> **EXERCISE OBJECTIVE**:
Return, word for word, only the lines of the data below that lie between the line with "[sync_source_read_models_for_feed]. *)" and the line with "(** ** Read models *)", those two lines included.
---------- MATERIAL PROVIDED
(* ===== verification/Feeds.v ===== *)
(** Cascading deletes and the read models of a feed (src/db.rs):
    [delete_track_sql], [delete_feed_sql] and
    [sync_source_read_models_for_feed]. *)

From S2P Require Import Prelude.
From S2P Require Import Model.
From S2P Require Import Event.
From S2P Require Import Crates.
From S2P Require Import Medium.
From S2P Require Import Store.
From S2P Require Import Tables.
From S2P Require Import Snapshot.
From S2P Require Import RowLists.

From S2P Require Import Search.
From S2P Require Import Catalog.
From S2P Require Import Quality.

Section feeds.
Context `{Crates}.

Definition canonical_track_entity_id (feed_guid track_guid : string) : string :=
  pair_json feed_guid track_guid.

(** ** Read models *)

Definition sync_entry (is_kept : bool) (entity_type entity_id name title description : string) :
    DB unit :=
  if is_kept then populate_search_index entity_type entity_id name title description
  else delete_from_search_index entity_type entity_id.

Definition sync_track (now : Z) (music : bool) (track : Track) : DB unit :=
  let id := canonical_track_entity_id (Track.feed_guid track) (Track.track_guid track) in
  _ ← sync_entry music "track" id (unwrap_or "" (Track.track_artist track))
        (Track.title track) (unwrap_or "" (Track.description track));
  track_score ← compute_track_quality_for_feed_track (Track.feed_guid track)
                  (Track.track_guid track);
  store_quality now "track" id track_score.

Definition sync_source_read_models_for_feed (now : Z) (feed_guid : string) : DB unit :=
  feed ← get_feed_by_guid feed_guid;
  match feed with
  | None => mret tt
  | Some feed =>
      let music := is_music (Feed.raw_medium feed) in
      let publisher := is_publisher (Feed.raw_medium feed) in
      _ ← for_each (λ '(entity_type, keep),
            sync_entry keep entity_type (Feed.feed_guid feed)
              (unwrap_or "" (Feed.release_artist feed)) (Feed.title feed)
              (unwrap_or "" (Feed.description feed)))
            [("feed"%string, music); ("publisher"%string, publisher)];
      feed_score ← compute_feed_quality (Feed.feed_guid feed);
      _ ← store_quality now "feed" (Feed.feed_guid feed) feed_score;
      tracks ← get_tracks_for_feed feed_guid;
      for_each (sync_track now music) tracks
  end.

(** ** Deletes *)

Definition delete_quality (keys : list (string * string)) : DB unit :=
  execute (λ db, set_entity_quality (foldr delete (entity_quality db) keys) db).

Definition delete_track_row (feed_guid track_guid : string) : DB unit :=
  execute (λ db, set_tracks (delete (feed_guid, track_guid) (tracks db)) db).

(** The trigger on [tracks] deletes what the statements before deleted. *)
Definition delete_track_sql (feed_guid track_guid : string) : DB unit :=
  let id := canonical_track_entity_id feed_guid track_guid in
  _ ← delete_from_search_index "track" id;
  _ ← delete_where value_time_splits_table (in_split_scope feed_guid track_guid);
  _ ← delete_where payment_routes_table (λ r,
        (PaymentRoute.feed_guid r =s feed_guid)
        && (PaymentRoute.track_guid r =s track_guid));
  _ ← delete_quality [("track"%string, id); ("track"%string, track_guid)];
  _ ← delete_where track_remote_items_raw_table (in_item_scope feed_guid track_guid);
  delete_track_row feed_guid track_guid.

Definition delete_track (feed_guid track_guid : string) : DB unit :=
  transaction (delete_track_sql feed_guid track_guid).

(** [feed IS NULL] and the track. *)
Definition null_split (track_guid : string) (s : Scoped ValueTimeSplit) : bool :=
  (ValueTimeSplit.source_track_guid (Scoped.row s) =s track_guid)
  && negb (is_some (Scoped.feed s)).

Definition null_item (track_guid : string) (s : Scoped TrackRemoteItemRaw) : bool :=
  (TrackRemoteItemRaw.track_guid (Scoped.row s) =s track_guid)
  && negb (is_some (Scoped.feed s)).

(** The last statement also runs the trigger on [feeds], which deletes the
    [feed_list_value_raw] rows, and the cascade of [source_gone_answers]. *)
Definition delete_feed_row (feed_guid : string) : DB unit :=
  _ ← delete_where feed_list_value_raw_table (λ r, FeedListValueRaw.feed_guid r =s feed_guid);
  _ ← execute (λ db, set_source_gone_answers (delete feed_guid (source_gone_answers db)) db);
  execute (λ db, set_feeds (delete feed_guid (feeds db)) db).

Definition delete_feed_sql (feed_guid : string) : DB unit :=
  rows ← get_tracks_for_feed feed_guid;
  let track_guids := Track.track_guid <$> rows in
  _ ← delete_from_search_index "feed" feed_guid;
  _ ← delete_from_search_index "publisher" feed_guid;
  _ ← for_each (λ t, delete_from_search_index "track" (canonical_track_entity_id feed_guid t))
        track_guids;
  _ ← delete_where value_time_splits_table (λ s, Scoped.feed s == Some feed_guid);
  _ ← for_each (λ t, delete_where value_time_splits_table (null_split t)) track_guids;
  _ ← delete_where payment_routes_table (λ r, PaymentRoute.feed_guid r =s feed_guid);
  _ ← delete_where track_remote_items_raw_table (λ s, Scoped.feed s == Some feed_guid);
  _ ← for_each (λ t, delete_where track_remote_items_raw_table (null_item t)) track_guids;
  _ ← delete_where feed_payment_routes_table (λ r, FeedPaymentRoute.feed_guid r =s feed_guid);
  _ ← for_each (λ t, delete_quality [("track"%string, canonical_track_entity_id feed_guid t);
                                     ("track"%string, t)]) track_guids;
  _ ← delete_quality [("feed"%string, feed_guid)];
  _ ← delete_where feed_remote_items_raw_table (λ r, FeedRemoteItemRaw.feed_guid r =s feed_guid);
  _ ← delete_where live_events_table (λ e, LiveEvent.feed_guid e =s feed_guid);
  _ ← delete_where source_contributor_claims_table (λ r, SourceContributorClaim.feed_guid r =s feed_guid);
  _ ← delete_where source_entity_ids_table (λ r, SourceEntityIdClaim.feed_guid r =s feed_guid);
  _ ← delete_where source_entity_links_table (λ r, SourceEntityLink.feed_guid r =s feed_guid);
  _ ← delete_where source_release_claims_table (λ r, SourceReleaseClaim.feed_guid r =s feed_guid);
  _ ← delete_where source_item_enclosures_table (λ r, SourceItemEnclosure.feed_guid r =s feed_guid);
  _ ← delete_where source_item_transcripts_table (λ r, SourceItemTranscript.feed_guid r =s feed_guid);
  _ ← delete_where source_platform_claims_table (λ r, SourcePlatformClaim.feed_guid r =s feed_guid);
  _ ← execute (λ db, set_feed_copies (filter (λ '((g, _), _), g ≠ feed_guid) (feed_copies db)) db);
  _ ← execute (λ db, set_feed_copy_overflow (delete feed_guid (feed_copy_overflow db)) db);
  _ ← execute (λ db, set_feed_left_urls (filter (λ '(g, _), g ≠ feed_guid) (feed_left_urls db)) db);
  _ ← execute (λ db, set_feed_move_state (delete feed_guid (feed_move_state db)) db);
  _ ← execute (λ db, set_tracks (filter (λ '((f, _), _), f ≠ feed_guid) (tracks db)) db);
  delete_feed_row feed_guid.

Definition delete_feed (feed_guid : string) : DB unit :=
  transaction (delete_feed_sql feed_guid).
End feeds.

(** ** What the deletes leave

    [rows_left T db m]: the rows of [T] after [m]. Steps on other tables are
    skipped. *)

#[export] Instance delete_index_total `{Crates} ty id : Total (delete_from_search_index ty id).
Proof. unfold delete_from_search_index. apply _. Qed.

#[export] Instance delete_index_keeps `{Crates} {G} (g : Db → G) ty id :
  (∀ x db, g (set_search_index x db) = g db) →
  (∀ x db, g (set_search_entities x db) = g db) →
  Keeps g (delete_from_search_index ty id).
Proof.
  intros H1 H2 db. unfold delete_from_search_index, query, mbind, db_bind, execute.
  destruct (is_some _); simpl; by rewrite H2, ?H1.
Qed.
#[export] Hint Extern 0 (Keeps _ (delete_from_search_index _ _)) =>
  apply delete_index_keeps; intros; reflexivity : typeclass_instances.

Ltac skip_step :=
  apply (bind_keep _ (λ v, v = _)); [apply _|apply _|];
  let a := fresh "a" in let db' := fresh "db" in let E := fresh "E" in
  intros a db' E; try rewrite <-E; clear E.

Ltac total_steps :=
  repeat lazymatch goal with
  | |- Total (delete_from_search_index _ _) => apply delete_index_total
  | |- Total (mbind _ _) => apply total_bind; [|intros ?]
  | |- Total (delete_where _ _) => apply total_delete_where
  | |- Total (execute _) => apply total_execute
  | |- Total (for_each _ _) => apply total_for_each; intros ?
  | |- Total (get_tracks_for_feed _) => apply total_query
  end.

(** The only step on table [T] is one delete. *)
Ltac one_delete T :=
  repeat skip_step; apply (bind_delete T (λ v, v = _));
  let db' := fresh "db" in let E := fresh "E" in
  intros db' E; etrans; [|exact E]; clear E; repeat skip_step; reflexivity.

Lemma for_each_delete {R K A} (T : Table R K) `{!TableLaws T} (p : A → R → bool) l db :
  for_each (λ x, delete_where T (p x)) l db
  = (tbl_set T (List.filter (λ r, negb (existsb (λ x, p x r) l)) (tbl_get T db)) db, Ok tt).
Proof.
  revert db. induction l as [|x l IH]; intros db; simpl.
  { rewrite filter_all by done. by rewrite tbl_set_get. }
  unfold mbind, db_bind. rewrite delete_where_run, IH, tbl_get_set, tbl_set_set.
  do 2 f_equal. clear. induction (tbl_get T db) as [|r k IHk]; simpl; [done|].
  destruct (p x r); simpl; [done|]. destruct (existsb _ _); simpl; by rewrite IHk.
Qed.

(** A delete of the rows of a scope and then of the [NULL] rows of each track
    of the feed. *)
Lemma bind_delete_each {R K A B} (T : Table R K) `{!TableLaws T} (P : list R → Prop)
    (p : A → R → bool) l (k : unit → DB B) db :
  (∀ db1, tbl_get T db1
      = List.filter (λ r, negb (existsb (λ x, p x r) l)) (tbl_get T db) →
    P (tbl_get T (k tt db1).1)) →
  P (tbl_get T (mbind k (for_each (λ x, delete_where T (p x)) l) db).1).
Proof.
  intros Hk. unfold mbind, db_bind. rewrite for_each_delete by done.
  apply Hk. apply tbl_get_set.
Qed.

Section cascade.
Context `{Crates}.

#[export] Instance delete_feed_total f : Total (delete_feed_sql f).
Proof using Type. unfold delete_feed_sql, delete_feed_row, delete_quality. total_steps. Qed.

#[export] Instance delete_track_total f t : Total (delete_track_sql f t).
Proof using Type. unfold delete_track_sql, delete_track_row, delete_quality. total_steps. Qed.

Lemma bind_tracks {B} f (k : list Track → DB B) db :
  mbind k (get_tracks_for_feed f) db = k (tracks_of f db) db.
Proof using Type. done. Qed.

(** The lists of the feed go, and only they. *)
Lemma delete_feed_lists f db :
  let db' := (delete_feed_sql f db).1 in
  tbl_get feed_payment_routes_table db' = others feed_payment_routes_table f db
∧ tbl_get feed_list_value_raw_table db' = others feed_list_value_raw_table f db
∧ tbl_get feed_remote_items_raw_table db' = others feed_remote_items_raw_table f db
∧ tbl_get live_events_table db' = others live_events_table f db
∧ tbl_get source_contributor_claims_table db' = others source_contributor_claims_table f db
∧ tbl_get source_entity_ids_table db' = others source_entity_ids_table f db
∧ tbl_get source_entity_links_table db' = others source_entity_links_table f db
∧ tbl_get source_release_claims_table db' = others source_release_claims_table f db
∧ tbl_get source_item_enclosures_table db' = others source_item_enclosures_table f db
∧ tbl_get source_item_transcripts_table db' = others source_item_transcripts_table f db
∧ tbl_get source_platform_claims_table db' = others source_platform_claims_table f db.
Proof using Type.
  unfold delete_feed_sql, delete_feed_row, delete_quality. rewrite bind_tracks. cbv zeta.
  unfold others. split_and!.
  - one_delete feed_payment_routes_table.
  - one_delete feed_list_value_raw_table.
  - one_delete feed_remote_items_raw_table.
  - one_delete live_events_table.
  - one_delete source_contributor_claims_table.
  - one_delete source_entity_ids_table.
  - one_delete source_entity_links_table.
  - one_delete source_release_claims_table.
  - one_delete source_item_enclosures_table.
  - one_delete source_item_transcripts_table.
  - one_delete source_platform_claims_table.
Qed.

Definition feed_track_guids f db : list string := Track.track_guid <$> tracks_of f db.

Lemma delete_feed_track_lists f db :
  let db' := (delete_feed_sql f db).1 in
  payment_routes db'
    = List.filter (λ r, negb (PaymentRoute.feed_guid r =s f)) (payment_routes db)
  ∧ value_time_splits db'
    = List.filter (λ s, negb (existsb (λ t, null_split t s) (feed_track_guids f db)))
        (List.filter (λ s, negb (Scoped.feed s == Some f)) (value_time_splits db))
  ∧ track_remote_items_raw db'
    = List.filter (λ s, negb (existsb (λ t, null_item t s) (feed_track_guids f db)))
        (List.filter (λ s, negb (Scoped.feed s == Some f)) (track_remote_items_raw db)).
Proof using Type.
  unfold delete_feed_sql, delete_feed_row, delete_quality. rewrite bind_tracks. cbv zeta.
  fold (feed_track_guids f db). split_and!.
  - change payment_routes with (tbl_get payment_routes_table).
    one_delete payment_routes_table.
  - change value_time_splits with (tbl_get value_time_splits_table).
    repeat skip_step. apply (bind_delete value_time_splits_table (λ v, v = _)).
    intros ? E1. apply (bind_delete_each value_time_splits_table (λ v, v = _)).
    intros ? E2. rewrite E1 in E2. etrans; [|exact E2]. clear. repeat skip_step. reflexivity.
  - change track_remote_items_raw with (tbl_get track_remote_items_raw_table).
    repeat skip_step. apply (bind_delete track_remote_items_raw_table (λ v, v = _)).
    intros ? E1. apply (bind_delete_each track_remote_items_raw_table (λ v, v = _)).
    intros ? E2. rewrite E1 in E2. etrans; [|exact E2]. clear. repeat skip_step. reflexivity.
Qed.

Lemma delete_feed_catalog f db :
  let db' := (delete_feed_sql f db).1 in
  tracks db' = filter (λ '((g, _), _), g ≠ f) (tracks db) ∧ feeds db' = delete f (feeds db).
Proof using Type.
  unfold delete_feed_sql, delete_feed_row, delete_quality. rewrite bind_tracks. cbv zeta.
  split; repeat skip_step; reflexivity.
Qed.
End cascade.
--------------------
> **RESPONSE**:
    [sync_source_read_models_for_feed]. *)

From S2P Require Import Prelude.
From S2P Require Import Model.
From S2P Require Import Event.
From S2P Require Import Crates.
From S2P Require Import Medium.
From S2P Require Import Store.
From S2P Require Import Tables.
From S2P Require Import Snapshot.
From S2P Require Import RowLists.

From S2P Require Import Search.
From S2P Require Import Catalog.
From S2P Require Import Quality.

Section feeds.
Context `{Crates}.

Definition canonical_track_entity_id (feed_guid track_guid : string) : string :=
  pair_json feed_guid track_guid.

(** ** Read models *)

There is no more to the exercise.